Una chispa se encendió en mis ojos ante su desafío. Esta era mi oportunidad, la clave de mis intenciones. Quería un hijo, y su vientre era la promesa de esa deuda, aunque ella aún no lo supiera. Su esposo lo había vendido todo, incluso su alma. Pero cuanto más tiempo pasaba cerca de Roxanne, más crecía esa obsesión.

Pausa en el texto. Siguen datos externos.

(* ===== verification/SdIssue.v ===== *)
(** * Issuing SD-JWT VCs: [credential/sdjwtvc]'s issue.go, type_metadata.go, type_metadata_check.go and integrity.go

    [Issue]: the checks of what it is given, the claims sealed, the registered
    claims beside them in plain sight, decoys at the top level, and the JWT
    signed; a type's metadata, its own checks, and whether claims follow it. *)
From S2P Require Import Prelude B64Url Json DcqlQuery DcqlValues Text JwtDate Jws X509 CertChain SdJwt SdVerify.
From Stdlib Require Import Ascii SpecFloat.
#[local] Open Scope Z_scope.

(** ** Dates *)

(** t.UTC().Truncate(24 * time.Hour). *)
Definition start_of_day (t : Z) : Z := 24 * Hour * (t / (24 * Hour)).

Definition RoundedExp (now lifetime : Z) : Z := unix_of (start_of_day now + lifetime).

(** A day's credentials expire together, less than a day early. *)
Lemma RoundedExp_day now now' lifetime : start_of_day now = start_of_day now' -> RoundedExp now lifetime = RoundedExp now' lifetime.
Proof. unfold RoundedExp; by intros ->. Qed.

Lemma RoundedExp_close now lifetime : unix_of (now + lifetime) - 24 * 3600 <= RoundedExp now lifetime <= unix_of (now + lifetime).
Proof.
  unfold RoundedExp, start_of_day, unix_of; change (24 * Hour) with (24 * 3600 * Second).
  pose proof (Z.mod_pos_bound now (24 * 3600 * Second) ltac:(done)); pose proof (Z.div_mod now (24 * 3600 * Second) ltac:(done)).
  split; [|apply Z.div_le_mono; [done|lia]].
  replace ((now + lifetime) / Second - 24 * 3600) with ((now + lifetime + - (24 * 3600) * Second) / Second) by (rewrite Z.div_add by done; lia).
  apply Z.div_le_mono; [done|lia].
Qed.

(** ** Integrity metadata *)

(** unicode.IsSpace's characters, as UTF-8 has them: how many bytes of [b] the
    one at its head is, 0 where there is none. *)
Definition space (b : bytes) : nat :=
  match b with
  | c :: rest =>
      if (c =? 32) || (9 <=? c) && (c <=? 13) then 1%nat
      else match rest with
      | d :: rest =>
          if (c =? 0xc2) && ((d =? 0x85) || (d =? 0xa0)) then 2%nat
          else match rest with
          | e :: _ =>
              if (c =? 0xe1) && (d =? 0x9a) && (e =? 0x80) ||
                 (c =? 0xe2) && (d =? 0x80) && ((0x80 <=? e) && (e <=? 0x8a) || (e =? 0xa8) || (e =? 0xa9) || (e =? 0xaf)) ||
                 (c =? 0xe2) && (d =? 0x81) && (e =? 0x9f) || (c =? 0xe3) && (d =? 0x80) && (e =? 0x80)
              then 3%nat else 0%nat
          | [] => 0%nat
          end
      | [] => 0%nat
      end
  | [] => 0%nat
  end.

(** strings.Fields: [skip], bytes of a space still to go; [field], what there
    is of the current one, backwards. *)
Fixpoint fields (skip : nat) (b field : bytes) : list string :=
  let flush rest := match field with [] => rest | _ => bytes_string (rev field) :: rest end in
  match b with
  | [] => flush []
  | c :: rest =>
      match skip with
      | S skip => fields skip rest []
      | O => match space b with
        | O => fields 0 rest (c :: field)
        | S n => flush (fields n rest [])
        end
      end
  end.

Definition Fields (s : string) : list string := fields 0 (string_bytes s) [].

Definition integrityDigestSize (alg : string) : option Z :=
  if String.eqb alg "sha256" then Some 32 else if String.eqb alg "sha384" then Some 48 else if String.eqb alg "sha512" then Some 64 else None.

Inductive integrity_error : Type :=
| IntegrityEmpty
| IntegrityForm (expr : string)
| IntegrityDigest (expr : string).
(* ===== verification/StatusToken.v ===== *)
(** * Status List Tokens: [statuslist]'s token.go, cwt.go, x5c.go, check.go, claim.go, statustype.go, and cache.go's memos

    A Status List as its issuer signs it, a JWT or a CWT, and the status a
    relying party reads from one: the signer's chain, its binding to the
    credential's issuer, the signature, the claims and the list.  JSON, CBOR
    and zlib are parameters, as the walk leaves them.  The theorems: what is
    accepted, exactly; and that a token checked again from what a cache keeps
    of it is checked as its bytes would be. *)
From S2P Require Import Prelude Cbor B64Url Json DcqlQuery DcqlValues Text JwtDate Jws X509 CertChain Hkdf Cose Mdoc IssuerKeys Reasons CredentialStatus.
From S2P Require StatusBits ListFetch.
From Stdlib Require Import Ascii SpecFloat.
#[local] Open Scope Z_scope.

Definition TokenTyp : string := "statuslist+jwt".
Definition TokenMediaType : string := "application/statuslist+jwt".
Definition CWTTokenMediaType : string := "application/statuslist+cwt".
Definition MaxTokenBytesLimit : Z := 32 * 2 ^ 20.
Definition MaxInt : Z := 2 ^ 63 - 1.

Definition cwtClaimIss : Z := 1.
Definition cwtClaimSub : Z := 2.
Definition cwtClaimExp : Z := 4.
Definition cwtClaimNbf : Z := 5.
Definition cwtClaimIat : Z := 6.
Definition cwtClaimTTL : Z := 65534.
Definition cwtClaimStatusList : Z := 65533.
(** On a list read, the search is membership. *)
Lemma listed_member raw parsed id : parseClaims raw = Ok parsed -> listed (ip_claims parsed) id = true <-> id ∈ Identifiers (ip_claims parsed).
Proof using. intros Hp%parseClaims_sorted; by apply BinarySearch_spec. Qed.

Lemma id_verifyToken_ok clock token roots p o parsed chain : id_verifyToken clock token roots p o = Ok (parsed, chain) <->
  exists limit leaf good alg protected unprotected raw, id_maxTokenBytes (io_MaxTokenBytes o) = Ok limit /\ blen token <= limit /\
    VerifyTrustedChainsAt chain roots p (io_Revocation o) (id_now clock o) clock = Ok (leaf, good) /\ AlgForKey (cert_PublicKey leaf) = Ok alg /\
    Cose.VerifyMax alg (cert_PublicKey leaf) token [] (blen token) = Ok (protected, unprotected, raw) /\ chain = X5Chain protected /\
    (EqualFold (h_Typ protected) MediaType || EqualFold (h_Typ protected) BareTyp) = true /\ parseClaims raw = Ok parsed /\
    id_checkTimes parsed o (id_now clock o) = Ok tt.
Proof using.
  unfold id_verifyToken, Signer, Chain; cbn [trust_MaxBytes ProtectedOnly signerTrustAt trust_Roots trust_Policy trust_Revocation trust_Now orb]; split.
  - intros (limit & Hl & ([chain' pr] & Hd%res_map_err_ok & ([leaf alg] & Hs%res_map_err_ok & ([[pt u] raw] & Hv%res_map_err_ok & Hr)%res_bind_ok)%res_bind_ok)%res_bind_ok)%res_bind_ok.
    apply res_bind_ok in Hd as ([[pt' u'] pl] & Hd & [= <- <-]); pose proof (cose_VerifyMax_decodes _ _ _ _ _ _ _ Hv) as Hd'.
    rewrite Hd in Hd'; injection Hd' as -> -> ->; apply cose_VerifyMax_limit in Hv as [Hn Hv].
    apply res_bind_ok in Hs as ([leaf' good] & Hg%res_map_err_ok & (alg' & Ha & [= -> ->])%res_bind_ok).
    destruct (EqualFold _ MediaType) eqn:Et, (EqualFold _ BareTyp) eqn:Et'; cbn [negb andb] in Hr; try done.
    all: apply res_bind_ok in Hr as (parsed' & Hp & ([] & Hc & [= -> <-])%res_bind_ok); exists limit, leaf, good, alg, pt, u, raw; split_and!; try done; by rewrite Et.
  - intros (limit & leaf & good & alg & pt & u & raw & Hl & Hn & Hg & Ha & Hv & -> & Ht & Hp & Hc); rewrite Hl; cbn [res_bind].
    assert (Hv' : Cose.VerifyMax alg (cert_PublicKey leaf) token [] limit = Ok (pt, u, raw)) by (by apply cose_VerifyMax_limit).
    rewrite (cose_VerifyMax_decodes _ _ _ _ _ _ _ Hv'); cbn [res_map_err res_bind]; rewrite Hg; cbn [res_map_err res_bind]; rewrite Ha; cbn [res_map_err res_bind].
    rewrite Hv'; cbn [res_map_err res_bind]; rewrite <- negb_orb, Ht; cbn [negb]; rewrite Hp; cbn [res_bind]; by rewrite Hc.
Qed.

Lemma RequireNotRevoked_ok clock c ref path :
  RequireNotRevoked clock c ref path = Ok tt <-> exists token parsed roots leaf good, leaves_out clock c ref path token parsed roots leaf good.
Proof using.
  unfold RequireNotRevoked, IdChecker_check, leaves_out; set (max := if _ =? 0 then _ else _); split.
  - intros (claims & ([] & Hr & (limit & Hl & (token & Hf%res_map_err_ok & ([parsed chain] & Hk & [= <-])%res_bind_ok)%res_bind_ok)%res_bind_ok)%res_bind_ok & Hn)%res_bind_ok.
    apply res_bind_ok in Hk as ([roots p] & Hb & ([parsed' chain'] & Hv & ([] & Hs & [= -> ->])%res_bind_ok)%res_bind_ok).
    apply id_verifyToken_ok in Hv as (limit' & leaf & good & alg & pt & u & raw & Hl' & Hz & Hg & Ha & Hv & -> & Ht & Hp & Hc).
    cbn [io_MaxTokenBytes id_with_limit] in Hl'; rewrite Hl in Hl'; injection Hl' as <-; unfold id_checkSub in Hs.
    destruct (String.eqb_spec (ic_Sub (ip_claims parsed)) (il_URI ref)); [|done]; destruct (listed _ _) eqn:Ei; [done|].
    exists token, parsed, roots, leaf, good, p, limit, alg, pt, u, raw; split_and!; try done.
    + unfold id_checkTimes in Hc; rewrite res_map_err_ok in Hc; by apply Window_Check_exact in Hc.
    + intros Hin; apply (listed_member raw) in Hin; [congruence|done].
  - intros (token & parsed & roots & leaf & good & p & limit & alg & pt & u & raw & Hl & Hf & Hz & Hb & Hg & Ha & Hv & Ht & Hp & Hc & Hs & Hn).
    apply res_bind_ok; exists (ip_claims parsed); split; [|destruct (listed _ _) eqn:Ei; [|done]; by apply (listed_member raw) in Ei].
    assert (Hr : Ref_validate ref = Ok tt) by (by apply res_bind_ok in Hb as ([] & ? & _)).
    rewrite Hr; cbn [res_bind]; rewrite Hl; cbn [res_bind]; rewrite Hf; cbn [res_map_err res_bind]; unfold id_check.
    assert (Hb' : boundSigner (ick_Roots c) ref path (id_with_limit (ick_Options c) max) = Ok (roots, p)) by exact Hb.
    rewrite Hb'; cbn [res_bind]; apply res_bind_ok; exists (parsed, X5Chain pt); split; [|done]; apply res_bind_ok; exists (parsed, X5Chain pt); split.
    + apply id_verifyToken_ok; exists limit, leaf, good, alg, pt, u, raw; split_and!; try done; apply res_map_err_ok; by apply Window_Check_exact.
    + unfold id_checkSub; by rewrite Hs, String.eqb_refl.
Qed.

No podía apartarme de su lado; la necesitaba cerca, asegurándome de ser yo quien cuidara de ese pequeño: mi descendencia.

—Tengo una propuesta para ti —dije, cruzando una pierna y mirándola fijamente. A pesar de todo lo que estaba ocurriendo, no podía ignorar su belleza. Roxanne, en medio de su vulnerabilidad, irradiaba algo que me atraía, algo que no podía controlar.

Ella inhaló profundamente, manteniendo una compostura que casi admiré. Y con un toque de ironía en su voz, me preguntó:

—¿Y cuál es su propuesta?

La mirada que me lanzó era desafiante, pero detrás de esa fachada de indiferencia, podía sentir su incertidumbre. Sabía que lo que estaba por decir cambiaría todo.

—Debes pagarme la deuda

—¡Eso lo se! —espetó furiosa —pero, la pregunta es ¿Cómo puedo pagarla?

Encogí los hombros, complacido por la casualidad, y la miré con una sonrisita socarrona.

—Ya me estás pagando—mire su vientre, y ella, con sorpresa se llevó las manos en esa dirección, su rostro palideció, y me miró fijamente

—No entiendo absolutamente nada—respondió confundida mientras protegía su vientre con las manos.

—Ese hijo que estás esperando, es mío, y yo lo quiero para mi —respondí con firmeza, sonriendo friamente.